Spiranthes casei, or Case's lady's tresses, is a species of orchid native to the northeastern United States and Canada.

==Description==

Spiranthes casei plants are 7–44 cm tall. They have both basal and stem leaves and the basal leaves can still be present when flowering in August and September. As with all Spiranthes flowers are arranged in a spiral around the stem, and each flower has 3 petals and 3 sepals which together give it a tube-like shape. The petals and sepals have an ivory to yellowish white or greenish cream color.

Spiranthes casei is very closely related to and looks similar to Spiranthes ochroleuca but has smaller flowers, the dorsal (top) sepal and tips of the side petals are not recurved, and they have a comparatively reduced labellum.

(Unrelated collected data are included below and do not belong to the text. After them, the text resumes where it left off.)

(* ===== verification/TimeMapFilter.v ===== *)
(** * The time map filter (src/time_map_filter.c)

    A ring of the last [points_max] (counter, UTC) points.  The estimate is to be the
    lowest offset that any point gives, since transport delays only add.  The
    theorem shows that this is what the code computes until the ring is full, and that
    from then on it uses the oldest point alone. *)

From S2P Require Import Prelude Float Time.

Record tmf_point_s := mk_point { pt_counter : Z; pt_utc : Z }.
#[global] Instance tmf_point_inhabited : Inhabited tmf_point_s := populate (mk_point 0 0).

Record jsdrv_tmf_s := mk_tmf {
  tmf_time_map : jsdrv_time_map_s;
  tmf_interval : Z;
  points_max : Z;
  points_valid : Z;
  tmf_head : Z;
  utc_prev : Z;
  points : list tmf_point_s;
}.

Definition jsdrv_tmf_new (counter_rate points interval : Z) : option jsdrv_tmf_s :=
  if (counter_rate =? 0) || (points =? 0) || (interval <? JSDRV_TIME_MICROSECOND) then None
  else Some (mk_tmf (mk_time_map 0 0 (f64_of_Z counter_rate)) interval points 0 0 0
               (replicate (Z.to_nat points) (mk_point 0 0))).

Definition jsdrv_tmf_clear (self : option jsdrv_tmf_s) : option jsdrv_tmf_s :=
  match self with
  | None => None
  | Some s =>
      Some (mk_tmf (mk_time_map 0 0 (counter_rate (tmf_time_map s))) (tmf_interval s)
              (points_max s) 0 0 0 (points s))
  end.

(** The [while (tail != head)] loop. *)
Fixpoint tmf_loop (fuel : nat) (pts : list tmf_point_s) (max head : Z) (rate : f64)
  (counter_offset tail utc_est : Z) : res Z :=
  if tail =? head then Ok utc_est
  else match fuel with
  | O => Fault OutOfFuel
  | S fuel' =>
      p ← ld pts tail;
      let counter_delta := u64 (pt_counter p - counter_offset) in
      r ← f_to_u64 rate;
      utc_delta ← JSDRV_COUNTER_TO_TIME counter_delta r;
      utc_est1 ← chk_i 64 (pt_utc p - utc_delta);
      let utc_est := if utc_est1 <? utc_est then utc_est1 else utc_est in
      let tail := u32 (tail + 1) in
      let tail := if max <=? tail then 0 else tail in
      tmf_loop fuel' pts max head rate counter_offset tail utc_est
  end.

Definition tmf_add (s : jsdrv_tmf_s) (counter utc : Z) : res jsdrv_tmf_s :=
  dt ← chk_i 64 (utc - utc_prev s);
  if dt <? tmf_interval s then Ok s
  else
    let max := points_max s in
    pts ← st (points s) (tmf_head s) (mk_point counter utc);
    let head := u32 (tmf_head s + 1) in
    let head := if max <=? head then 0 else head in
    let valid := if points_valid s <? max then u32 (points_valid s + 1) else points_valid s in
    let tail := u32 (u32 (max + head) - valid) in
    let tail := if max <=? tail then u32 (tail - max) else tail in
    p ← ld pts tail;
    let counter_offset := pt_counter p in
    let rate := counter_rate (tmf_time_map s) in
    utc_est ← tmf_loop (Z.to_nat max) pts max head rate counter_offset tail (pt_utc p);
    Ok (mk_tmf (mk_time_map utc_est counter_offset rate) (tmf_interval s) max valid head utc pts).
(** Samples with consecutive ids. *)
Fixpoint sinc_run (self : option jsdrv_downsample_sinc_s) (sample_id : Z) (xs : list f32)
    : res (option jsdrv_downsample_sinc_s * list f32) :=
  match xs with
  | [] => Ok (self, [])
  | x :: xs =>
      '(self, y) ← jsdrv_downsample_sinc_add_f32 self sample_id x;
      '(self, ys) ← sinc_run self (u64 (sample_id + 1)) xs;
      Ok (self, match y with Some y => y :: ys | None => ys end)
  end.

(** The outputs after [n0 + 1], ..., [n0 + n] samples of [vs]. *)
Definition sinc_outputs (R order : Z) (vs : list Z) (n0 n : nat) : list f32 :=
  (fun m => sinc_float (sinc_filter R order (take m vs))) <$> filter (fun m => Z.of_nat m mod R = 0) (seq (S n0) n).

(** The samples as integers. *)
Definition q30_all (xs : list f32) (vs : list Z) : Prop := Forall2 (fun x v => sinc_q30 x = Ok v) xs vs.

Lemma sinc_run_ok R order : forall xs vs h s id, sinc_after s h -> ds_factor s = R -> ds_order s = order ->
  q30_all xs vs -> len (h ++ vs) < 2 ^ 64 -> (h = [] -> id mod R = 0) -> Forall sample_ok (h ++ vs) ->
  (forall n, (length h < n)%nat -> neg_safe (sinc_sum R order (take n (h ++ vs)))) ->
  exists s', sinc_run (Some s) id xs = Ok (Some s', sinc_outputs R order (h ++ vs) (length h) (length vs))
    /\ sinc_after s' (h ++ vs).
Proof.
  induction xs as [|x xs IH]; intros vs h s id Hs HR HO Hq Hlen Hid Hok Hsafe; inversion Hq as [|? v ? vs' Hx Hq' E1 E2]; subst.
  { exists s. by rewrite app_nil_r. }
  rewrite len_app, len_cons in Hlen. pose proof (len_nonneg vs'). cbn [sinc_run].
  assert (take (S (length h)) (h ++ v :: vs') = h ++ [v]) as Et.
  { rewrite take_app_ge by lia. by replace (S (length h) - length h)%nat with 1%nat by lia. }
  destruct (sinc_add_ok s h id x v) as (s1 & Hs1 & EF & EO & ->); try done; [lia | | |].
  { rewrite <- Et. by apply Forall_take. }
  { rewrite <- Et. apply Hsafe. lia. }
  rewrite bind_Ok. destruct (IH vs' (h ++ [v]) s1 (u64 (id + 1))) as (s2 & -> & Hs2); try done; rewrite <- ?app_assoc; try done.
  { rewrite !len_app, len_cons, len_nil. lia. }
  { by destruct h. }
  { intros n Hn. apply Hsafe. rewrite length_app in Hn. lia. }
  rewrite <- app_assoc in Hs2. exists s2. split; [|done]. rewrite bind_Ok. do 2 f_equal.
  unfold sinc_outputs. cbn [length]. rewrite <- cons_seq, filter_cons, length_app, Nat.add_1_r.
  replace (Z.of_nat (S (length h))) with (len h + 1) by (unfold len; lia).
  destruct (decide _) as [Ed|Ed]; [rewrite (proj2 (Z.eqb_eq _ _) Ed), fmap_cons, Et | rewrite (proj2 (Z.eqb_neq _ _) Ed)]; done.
Qed.

(** A filter stays a filter. *)
Lemma sinc_run_some xs : forall s id s' ys, sinc_run (Some s) id xs = Ok (s', ys) -> exists s1, s' = Some s1.
Proof.
  induction xs as [|x xs IH]; intros s id s' ys; cbn [sinc_run]; [intros [= <- <-]; eauto|].
  intros ([s1 y] & E1 & ([s2 ys2] & E2 & [= <- <-])%res_bind_Ok)%res_bind_Ok.
  assert (exists s3, s1 = Some s3) as [s3 ->]; [|by eapply IH].
  cbn [jsdrv_downsample_sinc_add_f32] in E1. apply res_bind_Ok in E1 as (x64 & _ & E1).
  destruct (_ && _); [injection E1; eauto|]. apply res_bind_Ok in E1 as (s3 & _ & E1).
  destruct (negb _); [injection E1; eauto|]. apply res_bind_Ok in E1 as (y' & _ & E1). injection E1; eauto.
Qed.

(** C6. Every factor from 2 to 1000 and order from 1 to 3 gives a filter, and when it is fed samples with consecutive
    ids from a multiple of the factor on, NaN or at most [2^13] in absolute value, it outputs one sample after
    each [factor] inputs: the convolution of the inputs so far (preceded by copies
    of the first) with the box of [factor] ones to the power of the order, divided by
    [factor ^ order] and rounded to the nearest Q30 value, halves away from zero; or NaN where
    the window has one.  There is no overflow and no access out of bounds.  The sums must avoid the
    negative values that [js220_i128_neg] gets wrong. *)
Theorem sinc_run_convolves factor order id xs vs :
  FACTOR_MIN <= factor <= FACTOR_MAX -> ORDER_MIN <= order <= ORDER_MAX ->
  id mod factor = 0 -> q30_all xs vs -> len vs < 2 ^ 64 -> Forall sample_ok vs ->
  (forall n, (0 < n)%nat -> neg_safe (sinc_sum factor order (take n vs))) ->
  exists s s', jsdrv_downsample_sinc_alloc factor order = Ok (Some s)
    /\ sinc_run (Some s) id xs = Ok (Some s', every factor (fun h => sinc_float (sinc_filter factor order h)) vs)
    /\ sinc_after s' vs.
Proof.
  intros HF HO Hid Hq Hlen Hok Hsafe. destruct (sinc_alloc_ok factor order HF HO) as (s & E & Hs & EF & EO & EC).
  destruct (sinc_run_ok factor order xs vs [] s id) as (s' & Er & Hs'); try done. by exists s, s'.
Qed.

Lemma sinc_run_convolves_witness : exists s s', jsdrv_downsample_sinc_alloc 2 2 = Ok (Some s)
  /\ sinc_run (Some s) 6 (f32_of_Z <$> [4; 8; -4; 4]) = Ok (Some s', f32_of_Z <$> [5; 1])
  /\ sinc_after s' ((fun z => z * 2 ^ 30) <$> [4; 8; -4; 4]).
Proof.
  destruct (sinc_run_convolves 2 2 6 (f32_of_Z <$> [4; 8; -4; 4]) ((fun z => z * 2 ^ 30) <$> [4; 8; -4; 4]))
    as (s & s' & E1 & E2 & E3).
  - done.
  - done.
  - done.
  - repeat constructor.
  - done.
  - apply Forall_fmap. repeat (apply Forall_cons; split; [right; by vm_compute|]). constructor.
  - intros n Hn Hneg. exfalso. revert Hneg. apply Z.le_ngt.
    destruct n as [|[|[|[|n]]]]; [lia | by vm_compute | by vm_compute | by vm_compute |].
    rewrite take_ge by (cbn; lia). by vm_compute.
  - exists s, s'. split_and!; [done | | done]. rewrite E2. by vm_compute.
Defined.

==Distribution and habitat==

Spiranthes casei has been found in Maine, Michigan, Minnesota, New Hampshire, New York, Pennsylvania, Vermont and Wisconsin in the US and in Nova Scotia, Ontario and Quebec in Canada. It grows in forest, shrubland and grassland, mostly restricted to the lichen and bracken barrens of the Great Lakes Basin and the Canadian maritime provinces.

==Taxonomy==
Spiranthes casei was first described by P. M. Catling & J. E. Cruise in 1975. They named the new species after orchid researcher Frederick W. Case II. Before Catling & Cruise described it as a new species specimens of Spiranthes casei were often labeled as a hybrid between Spiranthes cernua and Spiranthes lacera or as a northern version of Spiranthes vernalis. The oldest herbarium specimen they could find was collected in Ontario in 1904.